# Topic Modeling with gensim

In [1]:
import numpy as np
import pandas as pd
import re

import gensim
import gensim.corpora as corpora
from gensim.utils import simple_preprocess
from gensim.models import CoherenceModel

import spacy
import nltk
from nltk.corpus import stopwords

import pyLDAvis
import pyLDAvis.gensim_models

import warnings
warnings.filterwarnings('ignore')

In [2]:
# load all the dataframes
country_df = pd.read_csv('data/Country-lyrics.csv', index_col=0)
hip_hop_df = pd.read_csv('data/Hip-Hop-Rnb-lyrics.csv', index_col=0)
pop_df = pd.read_csv('data/pop-lyrics.csv', index_col=0)
christian_df = pd.read_csv('data/Christian-lyrics.csv', index_col=0)
electro_df = pd.read_csv('data/Electro-lyrics.csv', index_col=0)
rock_df = pd.read_csv('data/Rock-lyrics.csv', index_col=0)

In [3]:
# empyty list for documents
documents = []

In [4]:
# choose a genre to analyze. for example 'country_df' for country music
genre = rock_df

In [5]:
# move the words out of pandas dataframe into a list of documents
for key, values in genre.groupby(['artist', 'title', 'year']):
    documents.append(values['word'].astype('str').values)
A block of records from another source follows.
(** * A2D2Dataset: the synchronized sensor-pair sampling engine

    A shallow embedding of [src/data/a2d2_dataset.py] (class [A2D2Dataset])
    and the properties of its index construction, train/val partitioning,
    crop filtering and bounded retry loop.

    Definitions:
    - [Py]        the fragment of Python the class relies on: exceptions,
                  sequence indexing and slicing, [str] methods,
                  [os.path.join], [sorted], and the numbers [int] and
                  binary64 [float] (the Standard Library's [SpecFloat]);
    - [External]  the collaborators outside the class: decoders, OpenCV,
                  the image transform, the random generators;
    - [Dataset]   the class itself: [__init__], [_create_data_pairs],
                  [_getitem_unsafe], [__getitem__];
    - [Spec]      the vocabulary of the statements;
    - [Example], [Toy]  a small listing and small collaborators.

    Properties:
    - [B64], [B64Nearest], [B64Mono]  binary64 rounding: [int(n * r)] lies
                  in [0, n / 2] and is the floor of the exact product
                  rounded to nearest, ties to even;
    - [PyFacts], [IndexFacts], [InitFacts], [RetrievalFacts], [PathFacts]
                  lemmas;
    - sections [Partition], [Construction], [Retrieval] and the sections
      after them: the statements about the index, the constructor, the
      caller in [train.py] and sample retrieval. *)

From Stdlib Require Import ZArith List Bool Ascii String Lia Permutation Sorted.
From Stdlib Require Import SpecFloat DecimalString.
Import ListNotations.

Local Open Scope string_scope.
Local Open Scope list_scope.
Local Open Scope Z_scope.

(* ================================================================= *)
(** * Python primitives *)

Module Py.

(** ** Exceptions and results *)

(** The exceptions that the modelled code can raise.  The message of the
    two exceptions raised explicitly by the class is kept as the string the
    f-string evaluates to. *)
Inductive exn : Type :=
| IndexError
| OverflowError
| ZeroDivisionError
| ValueError (msg : string)
| RuntimeError (msg : string).

Inductive result (A : Type) : Type :=
| Ok (a : A)
| Raise (e : exn).
Arguments Ok {A} a.
Arguments Raise {A} e.

Definition bind {A B : Type} (r : result A) (k : A -> result B) : result B :=
  match r with
  | Ok a => k a
  | Raise e => Raise e
  end.

Notation "x <- c ;; k" := (bind c (fun x => k))
  (at level 61, c at next level, right associativity).
Notation "' p <- c ;; k" := (bind c (fun p => k))
  (at level 61, p pattern, c at next level, right associativity).

(** ** Sequences: [len], indexing, slicing *)

Definition len {A : Type} (l : list A) : Z := Z.of_nat (List.length l).

(** [l[i]]: a negative index counts from the end; out of range raises
    [IndexError]. *)
Definition getitem {A : Type} (l : list A) (i : Z) : result A :=
  let j := if i <? 0 then i + len l else i in
  if j <? 0 then Raise IndexError
  else match nth_error l (Z.to_nat j) with
       | Some a => Ok a
       | None => Raise IndexError
       end.

(** Normalisation of a slice bound: negative bounds count from the end and
    every bound is clipped to [0, len]. *)
Definition slice_bound {A : Type} (l : list A) (k : Z) : nat :=
  let j := if k <? 0 then k + len l else k in
  Z.to_nat (Z.min (Z.max j 0) (len l)).

(** [l[:k]] *)
Definition slice_to {A : Type} (l : list A) (k : Z) : list A :=
  firstn (slice_bound l k) l.

(** [l[k:]] *)
Definition slice_from {A : Type} (l : list A) (k : Z) : list A :=
  skipn (slice_bound l k) l.

(** [x in l] for a collection of strings. *)
Definition contains (l : list string) (x : string) : bool :=
  existsb (String.eqb x) l.

(** [a % b] on [int]: the result has the sign of [b], as [Z.modulo]. *)
Definition mod_ (a b : Z) : result Z :=
  if b =? 0 then Raise ZeroDivisionError else Ok (a mod b).

(** ** [str] *)

(** [s.split(sep)] for the one-character separator [sep]: the list always
    has one more element than there are separators in [s]. *)
Fixpoint split_char (sep : ascii) (s : string) : list string :=
  match s with
  | EmptyString => [EmptyString]
  | String c s' =>
      if Ascii.eqb c sep then EmptyString :: split_char sep s'
      else match split_char sep s' with
           | seg :: rest => String c seg :: rest
           | [] => [String c EmptyString]
           end
  end.

Definition split_slash (s : string) : list string := split_char "/"%char s.

(** [s.replace(old, new)] for a non-empty [old]: leftmost non-overlapping
    occurrences.  [skip] counts the characters of a matched occurrence that
    are still to be consumed. *)
Fixpoint replace_from (old new : string) (skip : nat) (s : string) : string :=
  match s with
  | EmptyString => EmptyString
  | String c s' =>
      match skip with
      | S k => replace_from old new k s'
      | O =>
          if String.prefix old s
          then new ++ replace_from old new (String.length old - 1) s'
          else String c (replace_from old new O s')
      end
  end.

Definition replace (old new s : string) : string := replace_from old new O s.

Definition startswith (p s : string) : bool := String.prefix p s.

Fixpoint endswith_char (c : ascii) (s : string) : bool :=
  match s with
  | EmptyString => false
  | String a EmptyString => Ascii.eqb a c
  | String _ s' => endswith_char c s'
  end.

(** [os.path.join(a, *p)] of [posixpath]. *)
Definition join_step (path b : string) : string :=
  if startswith "/" b then b
  else if orb (String.eqb path EmptyString) (endswith_char "/"%char path) then path ++ b
  else path ++ "/" ++ b.

Definition os_path_join (a : string) (p : list string) : string :=
  fold_left join_step p a.

(** [str(n)] for an [int]. *)
Definition str_of_int (z : Z) : string :=
  NilZero.string_of_int (Z.to_int z).

(** ** [sorted] on strings

    Strings compare by code point, which is [String.compare] on the
    characters kept here.  The result of [sorted] is determined by its
    specification (a stable ordering of the input); it is computed here by
    insertion, front to back. *)
Fixpoint insert_sorted (x : string) (l : list string) : list string :=
  match l with
  | [] => [x]
  | y :: l' => if String.leb x y then x :: l else y :: insert_sorted x l'
  end.

Definition sorted (l : list string) : list string :=
  fold_right insert_sorted [] l.

(** ** Numbers: [int] and binary64 [float] *)

Definition prec : Z := 53.
Definition emax : Z := 1024.

Inductive num : Type :=
| PyInt (z : Z)
| PyFloat (f : spec_float).

(** [0.5] *)
Definition f_half : spec_float := S754_finite false 4503599627370496 (-53).
(** [1.0] *)
Definition f_one : spec_float := S754_finite false 4503599627370496 (-52).

(** [0.2] *)
Definition f_0_2 : spec_float := S754_finite false 7205759403792794 (-55).
(** [0.35] *)
Definition f_0_35 : spec_float := S754_finite false 6305039478318694 (-54).
(** [0.15] *)
Definition f_0_15 : spec_float := S754_finite false 5404319552844595 (-55).

(** [float(z)], correctly rounded; [OverflowError] when [z] is too large. *)
Definition float_of_int (z : Z) : result spec_float :=
  match binary_normalize prec emax z 0 false with
  | S754_infinity _ => Raise OverflowError
  | f => Ok f
  end.

(** Exact comparison of an [int] with a [float], as CPython does it
    (no rounding of the integer). [None] is the unordered case. *)
Definition compare_int_float (z : Z) (f : spec_float) : option comparison :=
  match f with
  | S754_nan => None
  | S754_infinity s => Some (if s then Gt else Lt)
  | S754_zero _ => Some (z ?= 0)
  | S754_finite s m e =>
      let v := cond_Zopp s (Zpos m) in
      Some (if 0 <=? e then z ?= v * 2 ^ e else z * 2 ^ (- e) ?= v)
  end.

Definition compare (a b : num) : option comparison :=
  match a, b with
  | PyInt x, PyInt y => Some (x ?= y)
  | PyFloat x, PyFloat y => SFcompare x y
  | PyInt x, PyFloat y => compare_int_float x y
  | PyFloat x, PyInt y => option_map CompOpp (compare_int_float y x)
  end.

(** [a < b] and [a > b] *)
Definition lt (a b : num) : bool :=
  match compare a b with Some Lt => true | _ => false end.
Definition gt (a b : num) : bool :=
  match compare a b with Some Gt => true | _ => false end.
Definition le (a b : num) : bool :=
  match compare a b with Some (Lt | Eq) => true | _ => false end.

(** The two-argument builtins: the first argument is kept unless the second
    is strictly smaller (resp. larger). *)
Definition min (a b : num) : num := if lt b a then b else a.
Definition max (a b : num) : num := if gt b a then b else a.

(** [n * v] for an [int] [n]. *)
Definition mul_int (n : Z) (v : num) : result num :=
  match v with
  | PyInt k => Ok (PyInt (n * k))
  | PyFloat f =>
      x <- float_of_int n ;;
      Ok (PyFloat (SFmul prec emax x f))
  end.

(** [int(v)]: truncation toward zero. *)
Definition int_of_float (f : spec_float) : result Z :=
  match f with
  | S754_nan => Raise (ValueError "cannot convert float NaN to integer")
  | S754_infinity _ => Raise OverflowError
  | S754_zero _ => Ok 0
  | S754_finite s m e =>
      Ok (cond_Zopp s (if 0 <=? e then Zpos m * 2 ^ e else Zpos m / 2 ^ (- e)))
  end.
documents = [' '.join(doc) for doc in documents]

In [6]:
# remove song title and 'lyrics' from start of each document
# remove 'embed' that is at the end of each document
# remove punctuation but keep apostrophes
documents = [re.sub("\d{1,4}Embed|Embed|^.*?(Lyrics)|[^\w\d'\s]+" , '', doc) for doc in documents]

In [7]:
stopwords = stopwords.words('english')

In [8]:
# lemmatize the documents
def lemmatization(documents, allowed_postags=["NOUN", "ADJ", "VERB", "ADV"]):
    nlp = spacy.load("en_core_web_sm", disable=["parser", "ner"])
    texts_out = []
    for text in documents:
        doc = nlp(text)
        new_text = []
        for token in doc:
            if token.pos_ in allowed_postags:
                new_text.append(token.lemma_)
        final = " ".join(new_text)
        texts_out.append(final)
    return (texts_out)

lemmatized_documents = lemmatization(documents)

In [9]:
# convert words into tokens
def gen_words(texts):
    final = []
    for text in texts:
        new = gensim.utils.simple_preprocess(text, deacc=True)
        final.append(new)
    return (final)

data_words = gen_words(lemmatized_documents)

In [10]:
# ngrams
bigrams_phrases = gensim.models.Phrases(data_words, min_count=5, threshold=100)
trigrams_phrases = gensim.models.Phrases(bigrams_phrases[data_words], threshold=100)

bigram = gensim.models.phrases.Phraser(bigrams_phrases)
trigram = gensim.models.phrases.Phraser(trigrams_phrases)

def make_bigrams(documents):
    return([bigram[doc] for doc in documents])

def make_trigrams(documents):
    return ([trigram[bigram[doc]] for doc in documents])

data_bigrams = make_bigrams(data_words)
data_bigrams_trigrams = make_trigrams(data_bigrams)

### tf-idf removal

In [11]:
from gensim.models import TfidfModel

id2word = corpora.Dictionary(data_bigrams_trigrams)

texts = data_bigrams_trigrams

corpus = [id2word.doc2bow(text) for text in texts]

In [12]:
tfidf = TfidfModel(corpus, id2word=id2word)

low_value = 0.03
words = []
words_missing_in_tfidf = []

for i in range(0, len(corpus)):
    bow = corpus[i]
    low_value_words = []
    tfidf_ids = [id for id, value in tfidf[bow]]
    bow_ids = [id for id, value in bow]
    low_value_words = [id for id, value in tfidf[bow] if value < low_value]
    drops = low_value_words+words_missing_in_tfidf
    for item in drops:
        words.append(id2word[item])
    words_missing_in_tfidf = [id for id in bow_ids if id not in tfidf_ids]
    
    new_bow = [b for b in bow if b[0] not in low_value_words and b[0] not in words_missing_in_tfidf]
    corpus[i] = new_bow

In [None]:
lda_model = gensim.models.ldamodel.LdaModel(corpus=corpus,
                                           id2word=id2word,
                                           num_topics=3,
                                           random_state=100,
                                           update_every=1,
                                           chunksize=100,
                                           passes=10,
                                           alpha="auto")

In [None]:
pyLDAvis.enable_notebook()
vis = pyLDAvis.gensim_models.prepare(lda_model, corpus, id2word, mds="mmds", R=30)
pyLDAvis.save_html(vis, 'models-genre/rock.html')
vis